I am confused, I thought we are talking about a ~10/0.7 ADSL link here
Qosify DNS feature seems to depend on dnsmasq (looking at the code), I am looking to run only unbound with odhcpd. Any one have idea what does it take to make qosify work with unbound? I am aware that dnsmasq can be run serial to unbound, but its not so great for performance. It will be nice to for qosify to support unbound as well.
You must install llvm package in your host OS, then make menuconfig, Advanced configuration options -> BPF toolchain (use host llvm toolchain), and then Base System -> Qosify
OpenWrt users have put together various solutions that generally work - see here:
Still a work in progress. It's not easy and we'd value your input on that thread if you want to help test and improve (assuming you have a variable rate connection).
You can have both installed (SQM and Qosify), but not enabled simultaneously.
If you look at the thread there are a lot of examples of how to make it work, but I think it's not that hard.
First, you need to edit your /etc/config/qosify file with your interface parameters and start it with
/etc/init.d/qosify start
(optional) Enable automatic startup
/etc/init.d/qosify enable
and you can test if everything is ok executing
qosify-status
It should show the interface with the ingress and egress status, if not, check the interface name and that is not disabled, repeat until you can see the ingress and egress status, after that edit the defaults with your own dscp markings:
/etc/qosify/00-defaults.conf
If you want to test if your packets are correctly tagged, a simple way is just to open a streaming service defined in the config file, like netflix (you can find some examples in the thread), capture the traffic in the router using tcpdump, and dump it to a file, open it with wireshark, and you should see the packets tagged as AF41.

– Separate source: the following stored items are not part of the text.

Definition exe_part : Part :=
  mkPart "application/octet-stream" (Some "payload.exe") (Some [Byte.x4d]) None.

Definition body_part : Part :=
  mkPart "text/plain" None None (Some "please find the log attached").

Definition report_message : Message :=
  mkMessage (Some "Log") (Some "rig@example.org") true
    [body_part; las_part; exe_part] None.

(** The scenario of the specification: the mailbox holds 10 when the
    monitor starts (the baseline search is the sixth call), and 11 and 12
    afterwards; 11 carries a .las and an .exe attachment. *)
Definition scenario : World :=
  mkWorld (w_clock calm) (w_put calm) (w_post calm)
    (w_open calm) (w_login calm) (w_select calm) (w_logout calm)
    (w_noop calm)
    (fun t => if Nat.leb t 5 then inr [10%N] else inr [12%N; 10%N; 11%N])
    (fun _ u => if (u =? 11)%N then FetchBytes report_message
                else FetchBytes text_message)
    (w_write calm).

(** The calls of a trace, without console lines and delays. *)
Definition calls (l : list event) : list event :=
  filter (fun e => match e with Print _ | Sleep _ => false | _ => true end) l.

(** ** Vocabulary of the further properties *)

Definition is_print (e : event) : Prop :=
  match e with Print _ => True | _ => False end.

Definition is_post (e : event) : Prop :=
  match e with HttpPost _ _ => True | _ => False end.

(** The identifiers fetched in a trace, in order. *)
Fixpoint fetched (l : list event) : list uid :=
  match l with
  | [] => []
  | ImapFetch u _ :: l' => u :: fetched l'
  | _ :: l' => fetched l'
  end.

(** The hand-offs of a trace, in order. *)
Fixpoint posted (l : list event) : list (Entry * http_outcome) :=
  match l with
  | [] => []
  | HttpPost entry r :: l' => (entry, r) :: posted l'
  | _ :: l' => posted l'
  end.

(** The status reports of a trace, in order. *)
Fixpoint reported (l : list event) : list StatusData :=
  match l with
  | [] => []
  | HttpPut data _ :: l' => data :: reported l'
  | _ :: l' => reported l'
  end.

(** The test of line 94 on the outcome of the POST. *)
Definition handoff_ok (r : http_outcome) : bool :=
  match r with
  | Response code => Nat.eqb code 201
  | HttpRaises _ => false
  end.

(** The record of lines 168-175 for a list of attachments. *)
Definition entry_of (u : uid) (msg : Message) (attachments : list string) : Entry :=
  mkEntry (Str.of_N u) (opt_default "Unknown" (msg_from msg))
    (opt_default "No Subject" (msg_subject msg))
    (Str.strip (extract_body msg)) attachments "pending".

(** Lines 127-129: the attachments of a message. *)
Definition attachments_of (msg : Message) : M (list string) :=
  if is_multipart msg then attachment_loop (walk msg) [] else ret [].

(** The file [name] was written to the attachment directory. *)
Definition stored (name : string) (l : list event) : Prop :=
  exists payload, In (FileWrite (ATTACHMENTS_DIR ++ "/" ++ name) payload None) l.

(** The three calls of [connect] made from the call count [t] succeed. *)
Definition connects (w : World) (t : nat) : bool :=
  negb (is_some (w_open w t)) && negb (is_some (w_login w (S t)))
  && negb (is_some (w_select w (S (S t)))).

(** The error [connect] reports when its calls from [t] do not succeed. *)
Definition connect_error (w : World) (t : nat) : option error :=
  match w_open w t with
  | Some e => Some e
  | None =>
      match w_login w (S t) with
      | Some e => Some e
      | None => w_select w (S (S t))
      end
  end.


(** Events that belong to no disconnect and no reconnect: not a logout,
    not the opening of a connection, a login or a folder selection, and no
    delay other than the one-second waits of lines 283-286. *)
Definition no_reconnect_ev (e : event) : Prop :=
  match e with
  | ImapOpen _ | ImapLogin _ | ImapSelect _ | ImapLogout _ => False
  | Sleep secs => secs = 1
  | _ => True
  end.

(** A part named like a log whose payload does not decode. *)
Definition hollow_part : Part :=
  mkPart "multipart/mixed" (Some "run.las") None None.



Definition hollow_message : Message :=
  mkMessage (Some "Log") (Some "rig@example.org") true
    [body_part; las_part; hollow_part] None.

(** The server refuses the login. *)
Definition calm_no_login : World :=
  mkWorld (w_clock calm) (w_put calm) (w_post calm)
    (w_open calm) (fun _ => Some (mkError OtherError "bad credentials"))
    (w_select calm) (w_logout calm)
    (w_noop calm) (w_search calm) (w_fetch calm) (w_write calm).

(** Every search raises. *)
Definition calm_no_search : World :=
  mkWorld (w_clock calm) (w_put calm) (w_post calm)
    (w_open calm) (w_login calm) (w_select calm) (w_logout calm)
    (w_noop calm) (fun _ => inl (mkError OtherError "SEARCH failed"))
    (w_fetch calm) (w_write calm).

(** A monitor in its loop that has lost its session. *)
Definition adrift : State := mkState (mkMonitor true None 10%N) 0 0.

(** The keep-alive times out and no connection can be opened. *)
Definition offline : World :=
  mkWorld (w_clock calm) (w_put calm) (w_post calm)
    (fun _ => Some (mkError ConnectionResetError "connection reset"))
    (w_login calm) (w_select calm) (w_logout calm)
    (fun _ => Some (mkError TimeoutError "timed out"))
    (w_search calm) (w_fetch calm) (w_write calm).

(** * Properties *)

(** ** Runs on sample inputs *)

Example sanitize_traversal : sanitize "../../etc/passwd" = "passwd".
Proof. reflexivity. Qed.

Example sanitize_dots : sanitize "a/b<c>...tar..gz" = "b_c_.tar.gz".
Proof. reflexivity. Qed.

Example splitext_examples :
  splitext "log.las" = ("log", ".las")
  /\ splitext ".bashrc" = (".bashrc", EmptyString)
  /\ splitext "." = (".", EmptyString)
  /\ splitext "a.tar.gz" = ("a.tar", ".gz")
  /\ splitext "..x.PNG" = ("..x", ".PNG")
  /\ file_ext_of "..x.PNG" = ".png".
Proof. repeat split; reflexivity. Qed.

Example exe_is_skipped :
  attachment_step exe_part [] calm initial_state
  = mkOut (Ok []) initial_state
      [Print "Skipping attachment: file type not allowed"].
Proof. reflexivity. Qed.

Example las_is_written :
  attachment_step las_part [] calm initial_state
  = mkOut (Ok ["log.las"]) (tick initial_state)
      [FileWrite "data/email-attachments/log.las" [Byte.x00] None;
       Print "Saved attachment"].
Proof. reflexivity. Qed.

Example scenario_run :
  let o := start 1 scenario initial_state in
  calls (evs o)
  = [HttpPut (mkStatus true None None (Some 0%Z) None) (Response 200);
     ImapOpen None; ImapLogin None; ImapSelect None;
     ImapSearch (inr [10%N]);
     ImapNoop None;
     ImapSearch (inr [12%N; 10%N; 11%N]);
     ImapFetch 11%N (FetchBytes report_message);
     FileWrite "data/email-attachments/log.las" [Byte.x00] None;
     HttpPost
       (mkEntry "11" "rig@example.org" "Log" "please find the log attached"
          ["log.las"] "pending") (Response 201);
     HttpPut (mkStatus true None (Some "1") (Some 0%Z) None) (Response 200);
     ImapFetch 12%N (FetchBytes text_message);
     HttpPost
       (mkEntry "12" "field@example.org" "Well 7" "see attached" [] "pending")
       (Response 201);
     HttpPut (mkStatus true None (Some "2") (Some 0%Z) None) (Response 200)]
  /\ last_uid (self (st o)) = 12%N
  /\ emails_processed (st o) = 2
  /\ res o = Fuel.
Proof. vm_compute. repeat split. Qed.

(** ** File names *)

Section StringFacts.

Lemma existsb_app (p : ascii -> bool) (a b : string) :
  Str.existsb p (a ++ b) = Str.existsb p a || Str.existsb p b.
Proof.
  induction a as [|c a IH]; simpl; [reflexivity|].
  now rewrite IH, orb_assoc.
Qed.

Lemma rfind_lower_bound (c : ascii) (s : string) : (-1 <= Str.rfind c s)%Z.
Proof.
  induction s as [|a s IH]; simpl; [lia|].
  destruct (Z.leb_spec 0 (Str.rfind c s)); [lia|].
  destruct (Ascii.eqb a c); lia.
Qed.

Lemma rfind_absent (c : ascii) (s : string) :
  Str.existsb (fun a => Ascii.eqb a c) s = false -> Str.rfind c s = (-1)%Z.
Proof.
  induction s as [|a s IH]; simpl; [reflexivity|].
  intros H. apply orb_false_elim in H as [Ha Hs].
  rewrite (IH Hs), Ha. reflexivity.
Qed.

I'm describing how to run Qosify in a generalized way, there are some parameters not touched here that you must know to make it work efficiently (your bandwidth speed, overhead, etc).
I note that aside from giving people fun knobs to twiddle, I remain dubious as to qosify's actual value. Does anyone have a repeatable test demonstrating it to be:
A) doing something measurably useful remarking packets at the ISP link then transiting over wifi?